Visualizing the Information Age

We use maps to navigate the physical world—what if we could also use them to navigate virtual spaces? What if the 31.5 million results from a Google search on “financial crisis” were represented as a two-dimensional map instead of a list? What would such a map look like? And how would you proportion the map to reflect the popularity or size of each document?

Associate Professor René Reitsma has been exploring these questions through his research on information space maps. “We have two dimensions on our screen, why not use them?” he asks. “Can we use some of the cartographic techniques developed over the ages to display digital information?”

Part of the answer might be found in an information visualization technique called Voronoi diagrams. In its simplest form, a Voronoi diagram partitions space around a series of points—known as generators—into regions, so that the distance from each location within a region is closer to its generator than to any other generator. Generator points can represent anything with a location. For example, they might be automated teller machines (ATMs) in a city. A Voronoi diagram can help predict patronage by determining which (nearest) ATM customers will use.

In another example, generators could map locations to avoid, such as toxic waste sites. In this case, the boundaries of the Voronoi regions would represent the maximum distance from any site, thereby helping mapmakers determine the safest route.

Reitsma took the Voronoi diagram a step further. He was interested in how to make each cell in the diagram proportional to its importance. For instance, a Web site on the financial crisis that is twice as popular or large as another site should take up twice as much space.

Proportioning a cell’s area takes more than a simple equation. Reitsma and his research assistant, Stanislav Trubin, who is a computer scientist now working at Amazon.com, invented the Adaptive Voronoi Diagram. This adapted diagramming process uses an algorithm that iteratively weighs the distance from points in the regions to their generators until the best solution is found.

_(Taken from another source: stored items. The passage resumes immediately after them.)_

(** Symbolic execution of a sequence of stores. *)
Ltac run_store :=
  match goal with
  | He : effect ?h0 ?h _ _ _ |- context [store_prev ?p ?v ?h] =>
      let h' := fresh "h" in let E := fresh "E" in let Heff := fresh "Heff" in
      destruct (store_prev_after h0 h p v _ _ _ He) as (h' & E & Heff);
        [done | rewrite E; clear He E; cbn [mbind option_bind]]
  | He : effect ?h0 ?h _ _ _ |- context [store_next ?p ?v ?h] =>
      let h' := fresh "h" in let E := fresh "E" in let Heff := fresh "Heff" in
      destruct (store_next_after h0 h p v _ _ _ He) as (h' & E & Heff);
        [done | rewrite E; clear He E; cbn [mbind option_bind]]
  end.

Lemma list_add_node_effect h nw pv nx :
  has h nw → has h pv → has h nx →
  ∃ h', list_add_node nw pv nx h = Some h' ∧
    effect h h'
      (λ x, if decide (x = pv) then Some nw
            else if decide (x = nw) then Some nx else load_next h x)
      (λ x, if decide (x = nw) then Some pv
            else if decide (x = nx) then Some nw else load_prev h x)
      [nx; nw; nw; pv].
Proof.
  intros. unfold list_add_node. pose proof (effect_refl h). repeat run_store. eauto.
Qed.

Lemma list_del_node_effect h pv nx :
  has h pv → has h nx →
  ∃ h', list_del_node pv nx h = Some h' ∧
    effect h h' (λ x, if decide (x = pv) then Some nx else load_next h x)
                (λ x, if decide (x = nx) then Some pv else load_prev h x) [nx; pv].
Proof.
  intros. unfold list_del_node. pose proof (effect_refl h). repeat run_store. eauto.
Qed.

Lemma nodup_link (a : ptr) l1 l2 n :
  NoDup (a :: l1 ++ l2) → n ∉ a :: l1 ++ l2 → NoDup (a :: l1 ++ n :: l2).
Proof.
  intros Hnd Hn. apply not_elem_of_cons in Hn as [? ?]. inv Hnd.
  rewrite <- Permutation_middle. constructor; [by apply not_elem_of_cons|by constructor].
Qed.

Lemma nodup_unlink (a : ptr) l1 l2 n : NoDup (a :: l1 ++ n :: l2) → NoDup (a :: l1 ++ l2).
Proof.
  rewrite <- Permutation_middle. intros Hnd. inv Hnd.
  match goal with H : NoDup (_ :: _) |- _ => inv H end.
  constructor; [|done]. set_solver.
Qed.

Lemma nodup_flip (a : ptr) l1 l2 : NoDup (a :: l1 ++ l2) → NoDup (a :: reverse l2 ++ reverse l1).
Proof. by rewrite <- reverse_app, reverse_Permutation. Qed.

To explain how it works, Reitsma turns to microbiology. Let’s say three points on a piece of paper represent three bacterial colonies that grow concentrically, but at different rates. “Assuming the colonies will not penetrate each other, if each one grows at a different rate, the boundaries between the colonies become curved,” said Reitsma. Additionally, the colony that grows the fastest will take up the most real estate.

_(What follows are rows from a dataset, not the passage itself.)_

(* ===== verification/Timer.v ===== *)
(** * Per-CPU timers

    [Ticks] models hypervisor/common/ticks.c.  The timer list of one physical
    CPU and the operations on it are those of hypervisor/common/timer.h;
    [RvTimer] models hypervisor/arch/riscv/timer.c and [X86Timer] models
    hypervisor/common/timer.c, which differ in how the hardware comparator is
    programmed and in the loop that runs expired timers. *)

From S2P Require Import Prelude LinkedList.
From Stdlib Require Import Sorted.

(** ** Ticks *)

Module Ticks.

(** [cpu_tickrate] in kHz. *)
Definition us_to_ticks (cpu_tickrate us : Z) : Z := u64 (us * cpu_tickrate) / 1000.

Definition ticks_to_us (cpu_tickrate ticks : Z) : Z :=
  let khz := cpu_tickrate in
  if nonzero khz then u64 (ticks * 1000) / khz else 0.

(** Division by a zero tick rate is undefined: [None]. *)
Definition ticks_to_ms (cpu_tickrate ticks : Z) : option Z :=
  if nonzero cpu_tickrate then Some (ticks / cpu_tickrate) else None.

Definition TICKS_PER_MS (cpu_tickrate : Z) : Z := us_to_ticks cpu_tickrate 1000.

End Ticks.

(** ** Timers *)

(** Timer objects are identified by their address. *)
Abbreviation tmid := nat.

Inductive tick_mode := TICK_MODE_ONESHOT | TICK_MODE_PERIODIC.
#[export] Instance tick_mode_eq : EqDecision tick_mode.
Proof. solve_decision. Defined.

(** struct hv_timer; the [node] field is the timer's membership in
    [timer_list]. A handler is named by a number, [None] is NULL. *)
Record hv_timer := mk_hv_timer {
  mode : tick_mode;
  timeout : Z;
  period_in_cycle : Z;
  func : option nat;
  priv_data : Z;
}.
#[export] Instance eta_hv_timer : Eta hv_timer :=
  MkEta _ (rd mk_hv_timer <*> mode <*> timeout <*> period_in_cycle <*> func <*> priv_data).

(** The timers of one CPU: the timer objects, the active list
    (struct per_cpu_timers), the hardware deadline last programmed and the
    handlers called so far, in order. *)
Record timers := mk_timers {
  tobj : gmap tmid hv_timer;
  timer_list : list tmid;
  hw_deadline : option Z;
  fired : list (nat * Z);
}.
#[export] Instance eta_timers : Eta timers :=
  MkEta _ (rd mk_timers <*> tobj <*> timer_list <*> hw_deadline <*> fired).

Definition MAX_TIMER_ACTIONS : Z := 32.
Definition MIN_TIMER_PERIOD_US : Z := 500.

Definition timer_init (ts : timers) : timers := ts⟨timer_list := []⟩.

Definition set_tobj (t : tmid) (tm : hv_timer) (ts : timers) : timers :=
  ts⟨tobj := <[t := tm]> (tobj ts)⟩.

(** [timer_is_started] *)
Definition timer_is_started (t : tmid) (ts : timers) : bool :=
  Seq.linked t (timer_list ts).

(** [timer_expired(timer, now, delta)]: the result and the value stored
    through [delta]. *)
Definition timer_expired (tm : hv_timer) (now : Z) : bool * Z :=
  if nonzero (timeout tm) && (now <? timeout tm)
  then (false, timeout tm - now) else (true, 0).

(** Re-initialising the node of a linked timer breaks the list it is on, which
    timer.h forbids: [None]. *)
Definition initialize_timer (t : tmid) (f : option nat) (priv tmo period : Z)
    (ts : timers) : option timers :=
  if Seq.linked t (timer_list ts) then None else
  let tm :=
    if 0 <? period
    then mk_hv_timer TICK_MODE_PERIODIC tmo period f priv
    else mk_hv_timer TICK_MODE_ONESHOT tmo 0 f priv in
  Some (set_tobj t tm ts).

Definition update_timer (t : tmid) (tmo period : Z) (ts : timers) : timers :=
  match tobj ts !! t with
  | None => ts
  | Some tm =>
      let tm := tm⟨timeout := tmo⟩ in
      set_tobj t
        (if 0 <? period
         then tm⟨mode := TICK_MODE_PERIODIC⟩⟨period_in_cycle := period⟩
         else tm⟨mode := TICK_MODE_ONESHOT⟩⟨period_in_cycle := 0⟩) ts
  end.

Definition del_timer (t : tmid) (ts : timers) : timers :=
  if Seq.linked t (timer_list ts)
  then ts⟨timer_list := Seq.del t (timer_list ts)⟩ else ts.

(** The timeout of a timer object, 0 if there is none. *)
Definition tmo (objs : gmap tmid hv_timer) (t : tmid) : Z :=
  match objs !! t with Some tm => timeout tm | None => 0 end.

(** The scan of [local_add_timer]: the last node passed before the first
    timer due no earlier than [tick]; [None] is the list head. *)
Fixpoint scan_prev (objs : gmap tmid hv_timer) (tick : Z) (l : list tmid)
    (prev : option tmid) : option tmid :=
  match l with
  | [] => prev
  | x :: l' => if tmo objs x <? tick then scan_prev objs tick l' (Some x) else prev
  end.

(** Returns whether the timer became the head of the list. *)
Definition local_add_timer (t : tmid) (ts : timers) : timers * bool :=
  let prev := scan_prev (tobj ts) (tmo (tobj ts) t) (timer_list ts) None in
  (ts⟨timer_list := Seq.add_after t prev (timer_list ts)⟩,
   match prev with None => true | Some _ => false end).

Definition run_timer (tm : hv_timer) (ts : timers) : timers :=
  match func tm with
  | Some f => if nonzero (timeout tm)
              then ts⟨fired := fired ts ++ [(f, priv_data tm)]⟩ else ts
  | None => ts
  end.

The adaptive Voronoi algorithm also can define a cell’s area in relationship to its popularity, or any other measure of relevance. The end result is an Adaptive Voronoi Diagram—a network of colorful, weighted cells with curved boundaries.

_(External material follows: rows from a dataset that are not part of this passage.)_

(* ===== verification/Schedule.v ===== *)
(** * The scheduling framework (hypervisor/common/schedule.c)

    The state of one physical CPU: its [sched_control], the thread objects
    assigned to it, its timers, and the context-switch actions performed so
    far. A scheduling policy is a record of optional operations
    ([acrn_scheduler]); [RunQueue] states what the framework relies on, and
    the framework's theorems are proved against it. Each function holds the
    scheduler lock over its accesses to this state, so it is one step. *)

From S2P Require Import Prelude Bits LinkedList Timer.

(** Thread objects are identified by their address; [IDLE] is that of
    [per_cpu(idle, pcpu_id)]. *)
Abbreviation tid := nat.
Definition IDLE : tid := 0%nat.

Definition NEED_RESCHEDULE : Z := 1.
Definition DEL_MODE_INIT : Z := 1.
Definition DEL_MODE_IPI : Z := 2.
Definition IDLE_MODE_PAUSE : Z := 1.
Definition IDLE_MODE_HLT : Z := 2.

Inductive thread_object_state :=
  THREAD_STS_RUNNING | THREAD_STS_RUNNABLE | THREAD_STS_BLOCKED.
#[export] Instance thread_object_state_eq : EqDecision thread_object_state.
Proof. solve_decision. Defined.

Inductive thread_priority := PRIO_IDLE | PRIO_LOW | PRIO_HIGH | PRIO_MAX.
Definition prio_val (p : thread_priority) : Z :=
  match p with PRIO_IDLE => 0 | PRIO_LOW => 1 | PRIO_HIGH => 2 | PRIO_MAX => 3 end.

Record sched_params := mk_sched_params {
  prio : Z;
  bvt_weight : Z;
  bvt_warp_value : Z;
  bvt_warp_limit : Z;
  bvt_unwarp_period : Z;
}.
Definition sched_iorr : acrn_scheduler sched_iorr_control sched_iorr_data := {|
  init := Some sched_iorr_init;
  init_data := Some sched_iorr_init_data;
  pick_next := Some sched_iorr_pick_next;
  sleep := Some sched_iorr_sleep;
  wake := Some sched_iorr_wake;
  deinit_data := None;
  deinit := Some sched_iorr_deinit;
|}.
End policy.

(** ** The policy implements the run-queue interface *)

Definition iorr_ready (d : sched_iorr_data) : Prop :=
  0 < slice_cycles d < 2 ^ 63 ∧ - 2 ^ 63 ≤ left_cycles d < 2 ^ 63.

Record iorr_wf (p : sched_iorr_control) (ds : gmap tid sched_iorr_data) (ts : timers) : Prop := {
  iw_nodup : NoDup (runqueue p);
  iw_ready t : t ∈ runqueue p → ∃ d, ds !! t = Some d ∧ iorr_ready d;
}.

(** The loop ends, with a positive budget of at most one slice unless some was
    left. *)
Lemma replenish_spec slice k : ∀ left fuel,
  0 < slice < 2 ^ 63 → - 2 ^ 63 ≤ left < 2 ^ 63 → - left ≤ (Z.of_nat k - 1) * slice + (slice - 1) →
  (k < fuel)%nat →
  ∃ r, replenish fuel slice left = Some r ∧ 0 < r ∧ (0 < left → r = left)
    ∧ (left ≤ 0 → r ≤ slice).
Proof.
  induction k as [|k IH]; intros left [|fuel] Hs Hl Hk Hf; try lia; simpl;
    (destruct (Z.leb_spec left 0); [|exists left; split_and!; [done|lia|done|lia]]); [lia|].
  rewrite s64_small by lia. destruct (IH (left + slice) fuel) as (r & -> & ? & Hgt & Hle);
    [done|lia|lia|lia|]. exists r. split_and!; [done|done|lia|].
  intros _. destruct (decide (0 < left + slice)); [rewrite Hgt by done; lia|apply Hle; lia].
Qed.

Lemma replenish_enough slice left : 0 < slice < 2 ^ 63 → - 2 ^ 63 ≤ left < 2 ^ 63 →
  ∃ r, replenish (replenish_fuel slice left) slice left = Some r ∧ 0 < r ∧ (0 < left → r = left)
    ∧ (left ≤ 0 → r ≤ slice).
Proof.
  intros Hs Hl. unfold replenish_fuel.
  apply (replenish_spec slice (S (Z.to_nat (Z.max 0 (- left) / slice)))); [done|done| |lia].
  pose proof (Z.div_pos (Z.max 0 (- left)) slice ltac:(lia) ltac:(lia)).
  pose proof (Z.div_mod (Z.max 0 (- left)) slice ltac:(lia)).
  pose proof (Z.mod_pos_bound (Z.max 0 (- left)) slice ltac:(lia)).
  rewrite Nat2Z.inj_succ, Z2Nat.id by done. nia.
Qed.

Section instance.
Context `{!BitmapOps}.
Implicit Types (s : pcpu sched_iorr_control sched_iorr_data).

Definition iorr_ok s : Prop := iorr_wf (priv s) (datas s) (cpu_timers s).

(** The queue after the current thread went to the tail. *)
Definition rotate_current (c : tid) (q : list tid) : list tid :=
  if negb (is_idle_thread c) && Seq.linked c q then Seq.del c q ++ [c] else q.

Lemma rotate_current_perm c q : rotate_current c q ≡ₚ q.
Proof.
  unfold rotate_current, Seq.linked.
  destruct (is_idle_thread c); [done|]. simpl. case_bool_decide as Hin; [|done].
  apply list_elem_of_split_l in Hin as (l1 & l2 & -> & Hl1).
  rewrite seq_del by done. rewrite <- app_assoc. f_equiv. by rewrite Permutation_app_comm.
Qed.

Lemma iorr_wf_queue q q' ds ts : q' ≡ₚ q → iorr_wf (mk_iorr_control q) ds ts →
  iorr_wf (mk_iorr_control q') ds ts.
Proof.
  intros Hq [Hn Hr]. split; simpl in *; [by rewrite Hq|]. intros t Ht. apply Hr. by rewrite <- Hq.
Qed.

Lemma iorr_wf_data p ds ts t d : iorr_wf p ds ts → iorr_ready d → iorr_wf p (<[t := d]> ds) ts.
Proof.
  intros [Hn Hr] Hd. split; [done|]. intros x Hx. destruct (Hr x Hx) as (y & Hy & Hry).
  by eapply ready_insert.
Qed.

Lemma iorr_kept_wf s s' : iorr_ok s → kept iorr_ready s s' → runqueue (priv s') ≡ₚ runqueue (priv s) →
  iorr_ok s'.
Proof.
  intros [Hn Hr] [F R] Hq. split; [by rewrite Hq|]. intros t Ht. rewrite Hq in Ht.
  destruct (Hr t Ht) as (d & ? & ?). eauto.
Qed.

(** Charging the current thread and moving it to the tail. *)
Lemma iorr_requeue e s c : iorr_ok s → is_Some (threads s !! c) →
  ∃ data s', get_data c s = Some data
    ∧ requeue_current (clock e O) c data s = Some s'
    ∧ kept iorr_ready s s' ∧ runqueue (priv s') = rotate_current c (runqueue (priv s)).
Proof.
  intros Hw Hc. destruct (proj2 (datas_is_Some s c) Hc) as [d Hd].
  exists d. unfold requeue_current, rotate_current, is_inqueue.
  destruct (negb (is_idle_thread c) && Seq.linked c (runqueue (priv s))) eqn:E.
  2: { exists s. rewrite get_data_spec. split_and!; auto using kept_refl. }
  cbv zeta. set (left := s64 _). set (left' := if left <=? 0 then _ else _).
  destruct (set_data_spec s c (d⟨left_cycles := left'⟩) Hc) as (s1 & Hrun & Hdw).
  exists (runqueue_add_tail c (runqueue_remove c s1)). rewrite get_data_spec, Hrun.
  apply andb_true_iff in E as [_ E]. unfold Seq.linked in E. apply bool_decide_eq_true in E.
  destruct (iw_ready _ _ _ Hw c E) as (d' & Hd' & Hr). simplify_eq.
  assert (Hr' : iorr_ready (d⟨left_cycles := left'⟩)).
  { split; [apply Hr|]. simpl. unfold left'. case_if; apply s64_range. }
  assert (Hk := kept_data iorr_ready _ _ _ _ Hdw (λ _ _ _, Hr')).
  assert (Hni : c ∉ Seq.del c (runqueue (priv s1))).
  { rewrite (dw_priv _ _ _ _ Hdw). apply not_in_del, Hw. }
  unfold runqueue_add_tail, runqueue_remove, is_inqueue, Seq.linked. simpl.
  rewrite bool_decide_false by done. split_and!; [done|done| |].
  - eapply kept_trans; [exact Hk|]. by apply kept_same.
  - simpl. by rewrite (dw_priv _ _ _ _ Hdw).
Qed.

(** The thread picked from a non-empty queue, with its replenished budget. *)
Definition granted (now : Z) (d : sched_iorr_data) : Prop :=
  last_cycles d = now ∧ 0 < left_cycles d.

Lemma iorr_pick e s c : iorr_ok s → curr_obj s = Some c → is_Some (threads s !! c) →
  ∃ s' next, sched_iorr_pick_next e s = Some (s', next)
    ∧ kept iorr_ready s s' ∧ iorr_ok s'
    ∧ runqueue (priv s') = rotate_current c (runqueue (priv s))
    ∧ next = default IDLE (head (runqueue (priv s')))
    ∧ (runqueue (priv s') ≠ [] → ∃ d, datas s' !! next = Some d ∧ granted (clock e O) d).
Proof.
  intros Hw Hc Hs. destruct (iorr_requeue e s c Hw Hs) as (d & s1 & Hd & Hrun & Hk & Hq).
  assert (Hw1 : iorr_ok s1).
  { eapply iorr_kept_wf; [done..|]. rewrite Hq. apply rotate_current_perm. }
  unfold sched_iorr_pick_next. rewrite Hc. cbn [mbind option_bind]. rewrite Hd.
  cbn [mbind option_bind]. rewrite Hrun. cbn [mbind option_bind].
  destruct (runqueue (priv s1)) as [|n q] eqn:Eq.
  { exists s1, IDLE. rewrite Eq, <- Hq. by split_and!. }
  destruct (iw_ready _ _ _ Hw1 n) as (dn & Hdn & Hrn & Hln); [rewrite Eq; set_solver|].
  rewrite get_data_spec, Hdn. cbn [mbind option_bind].
  destruct (replenish_enough _ _ Hrn Hln) as (r & Hr & Hpos & Hsame & Hle). rewrite Hr.
  cbn [mbind option_bind]. set (dn' := dn⟨last_cycles := _⟩⟨left_cycles := r⟩).
  destruct (set_data_spec s1 n dn') as (s2 & Hrun2 & Hdw); [by apply datas_is_Some|].
  rewrite Hrun2. cbn [mbind option_bind]. exists s2, n.
  assert (Hk2 : kept iorr_ready s1 s2).
  { eapply kept_data; [done|]. intros _ _ _. split; [done|]. simpl.
    destruct (decide (0 < left_cycles dn)); [rewrite Hsame by done|]; lia. }
  rewrite (dw_priv _ _ _ _ Hdw), Eq. split_and!; [done|by eapply kept_trans| |done|done|].
  - eapply (iorr_kept_wf s1); [done..|]. by rewrite (dw_priv _ _ _ _ Hdw).
  - intros _. rewrite (dw_datas _ _ _ _ Hdw), lookup_insert_eq. by eexists.
Qed.

Lemma iorr_tick e s c : iorr_ok s → curr_obj s = Some c → is_Some (threads s !! c) →
  ∃ s', (sched_tick_handler e s = Some s'
         ∨ sched_tick_handler e s = Some (make_reschedule_request e s'))
    ∧ kept iorr_ready s s' ∧ iorr_ok s' ∧ priv s' = priv s.
Proof.
  intros Hw Hc Hs. unfold sched_tick_handler. rewrite Hc.
  case_if; [exists s; split_and!; auto using kept_refl|].
  destruct (proj2 (datas_is_Some s c) Hs) as [d Hd]. rewrite get_data_spec, Hd.
  cbn [mbind option_bind]. set (d' := if is_idle_thread c then d else _).
  destruct (set_data_spec s c d' Hs) as (s1 & Hrun & Hdw). rewrite Hrun. cbn [mbind option_bind].
  assert (Hr : iorr_ready d → iorr_ready d').
  { intros [H1 H2]. unfold d'. case_if; [done|]. split; [done|]. simpl. apply s64_range. }
  assert (Hk : kept iorr_ready s s1).
  { eapply kept_data; [done|]. intros d0 Hd0. by simplify_eq. }
  exists s1. split_and!; [|done| |apply Hdw].
  - case_if; auto.
  - eapply iorr_kept_wf; [done..|]. by rewrite (dw_priv _ _ _ _ Hdw).
Qed.

Lemma ticks_per_ms k : 0 < k < 2 ^ 32 → Ticks.TICKS_PER_MS k = k.
Proof.
  intros Hk. unfold Ticks.TICKS_PER_MS, Ticks.us_to_ticks. rewrite u64_id by (unfold word; lia).
  rewrite Z.mul_comm. apply Z.div_mul. lia.
Qed.

#[global, refine] Instance iorr_run_queue : RunQueue sched_iorr := {
  queue := runqueue;
  ready := iorr_ready;
  room := λ _, True;
  rq_wf := iorr_wf;
  tick_handler := sched_tick_handler;
}.
Proof.
  - intros p ds ts Hw. apply Hw.
  - intros p ds ts t Hw. apply Hw.
  - intros p ds ts t d [Hn Hr] Ht. split; [done|]. intros x Hx.
    rewrite lookup_insert_ne by set_solver. auto.
  - intros e s c Hw Hc Hs _. destruct (iorr_pick e s c Hw Hc Hs) as (s' & n & Hrun & Hk & Hw' & Hq & En & _).
    eexists _, s', n. split_and!; [done|done|apply Hk|done|apply Hk| |done].
    rewrite Hq. apply rotate_current_perm.
  - intros e s t Hw Ht. eexists _, _. split_and!; [done|done|by split| |done|done].
    destruct Hw as [Hn Hr]. split; simpl; [by apply nodup_seq_del|].
    intros x Hx. apply Hr. by apply elem_of_seq_del in Hx as [? _].
  - intros e s t d Hw Hd Hr Ht _. eexists _, _. split_and!; [done|done|..].
    + unfold runqueue_add_head. case_if; [apply frame_refl|by split].
    + unfold runqueue_add_head, is_inqueue, Seq.linked. rewrite bool_decide_false by done.
      destruct Hw as [Hn Hrd]. split; simpl; [by constructor|].
      intros x [->|Hx]%elem_of_cons; [|by apply Hrd]. eauto.
    + intros x y Hx Hy. unfold runqueue_add_head. case_if; eauto.
    + unfold runqueue_add_head, is_inqueue, Seq.linked. by rewrite bool_decide_false.
  - intros e s c Hw Hc Hs. destruct (iorr_tick e s c Hw Hc Hs) as (s' & Hrun & Hk & Hw' & Hp).
    exists s'. split_and!; [done|apply Hk|done|apply Hk|by rewrite Hp].
  - intros e s t params He Hw Ht Hn. simpl. unfold sched_iorr_init_data, is_inqueue, Seq.linked.
    rewrite bool_decide_false by done. destruct (proj2 (datas_is_Some s t) Ht) as [d Hd].
    rewrite get_data_spec, Hd. cbn [mbind option_bind].
    unfold env_ok in He. rewrite ticks_per_ms by done.
    rewrite u64_id by (unfold word, CONFIG_SLICE_MS; lia).
    rewrite s64_small by (unfold CONFIG_SLICE_MS; lia). set (d' := d⟨slice_cycles := _⟩⟨left_cycles := _⟩).
    assert (Hr : iorr_ready d') by (unfold iorr_ready, d', CONFIG_SLICE_MS; simpl; lia).
    destruct (set_data_spec s t d' Ht) as (s' & -> & [F Edat Ep Et]).
    exists s'. rewrite Edat, Ep, Et. split_and!; [done|done|by apply iorr_wf_data|done| |].
    + rewrite lookup_insert_eq. eauto.
    + intros x Hx. by rewrite lookup_insert_ne.
Defined.
End instance.

(** ** Properties of the policy *)

Section properties.
Context {ops : BitmapOps} (lim : Z) {bspec : BitmapSpec ops lim}.
Context (Hlim : NEED_RESCHEDULE < lim).
Implicit Types (s : pcpu sched_iorr_control sched_iorr_data).

Lemma iorr_schedule e s c : sched_inv sched_iorr s → curr_obj s = Some c →
  ∃ s', schedule sched_iorr e s = Some s' ∧ sched_inv sched_iorr s'
    ∧ runqueue (priv s') = rotate_current c (runqueue (priv s))
    ∧ curr_obj s' = Some (default IDLE (head (runqueue (priv s'))))
    ∧ (runqueue (priv s') ≠ [] → ∃ t d, curr_obj s' = Some t ∧ datas s' !! t = Some d
         ∧ granted (clock e O) d).
Proof using bspec Hlim.
  intros I Hc. destruct (inv_curr _ _ I) as (c' & th & Hc' & Hl & _). simplify_eq.
  destruct (schedule_spec lim Hlim sched_iorr e s c th I Hc Hl)
    as (s' & n & Hrun & I' & En & Hcur & _).
  destruct (iorr_pick e s c (inv_wf _ _ I) Hc) as (s1 & n1 & Hpick & _ & _ & Hq & En1 & Hg); [eauto|].
  destruct (schedule_pick sched_iorr sched_iorr_pick_next e s s' s1 n1 eq_refl Hpick Hrun)
    as (Hp & Hd & _).
  exists s'. rewrite Hp, Hd. unfold runq in En. simpl in En. rewrite Hp in En. subst.
  split_and!; [done|done|done|done|]. intros Hne. destruct (Hg Hne) as (d & ? & ?). eauto.
Qed.

Lemma rotate_snoc n (c : tid) q : rotate n (q ++ [c]) = rotate (S n) (c :: q).
Proof.
  unfold rotate. rewrite length_app. simpl length. rewrite Nat.add_1_r.
  pose proof (Nat.mod_upper_bound n (S (length q)) ltac:(lia)) as Hk.
  pose proof (Nat.div_mod n (S (length q)) ltac:(lia)) as Hn.
  set (k := (n mod S (length q))%nat) in *. destruct (decide (k = length q)) as [E|E].
  - replace (S n mod S (length q))%nat with 0%nat.
    + rewrite E, drop_app_length, take_app_length. simpl. by rewrite app_nil_r.
    + symmetry. apply Nat.Div0.mod_divides. exists (S (n / S (length q))). nia.
  - replace (S n mod S (length q))%nat with (S k).
    + simpl. rewrite drop_app_le, take_app_le by lia. by rewrite <- app_assoc.
    + apply (Nat.mod_unique _ _ (n / S (length q))); lia.
Qed.

(** Successive calls of schedule(). *)
Fixpoint schedule_n (es : list env) s : option (pcpu sched_iorr_control sched_iorr_data) :=
  match es with
  | [] => Some s
  | e :: es => s ← schedule sched_iorr e s; schedule_n es s
  end.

Adaptive Voronoi Diagrams have a number of potential applications in information management. Libraries could represent digital collections in visual form to help users see the entire set of online resources. Businesses could glean information on the purchasing behavior of different population segments. The popularity or importance of an item could be defined in any way the user wants, such as the number of hits on a Web site, the number of users within a social media site, or the quantity of e-journals in a library’s collection.

“This is important for business because businesses are information processing entities,” Reitsma said. “Maybe these maps can help us better understand what these virtual spaces look like, how we can navigate them, and what they really mean.”

Reitsma said his management information systems colleagues at the OSU College of Business have been tremendously supportive of his teaching and research efforts. “We have a small group, and I’ve been really impressed with how easy it is for us to work together,” Reitsma said.

Although his research is currently theoretical, Reitsma sees lots of potential for the Adaptive Voronoi Diagram. Don’t be surprised if you see a two-dimensional map of your search results when you visit Google in the future.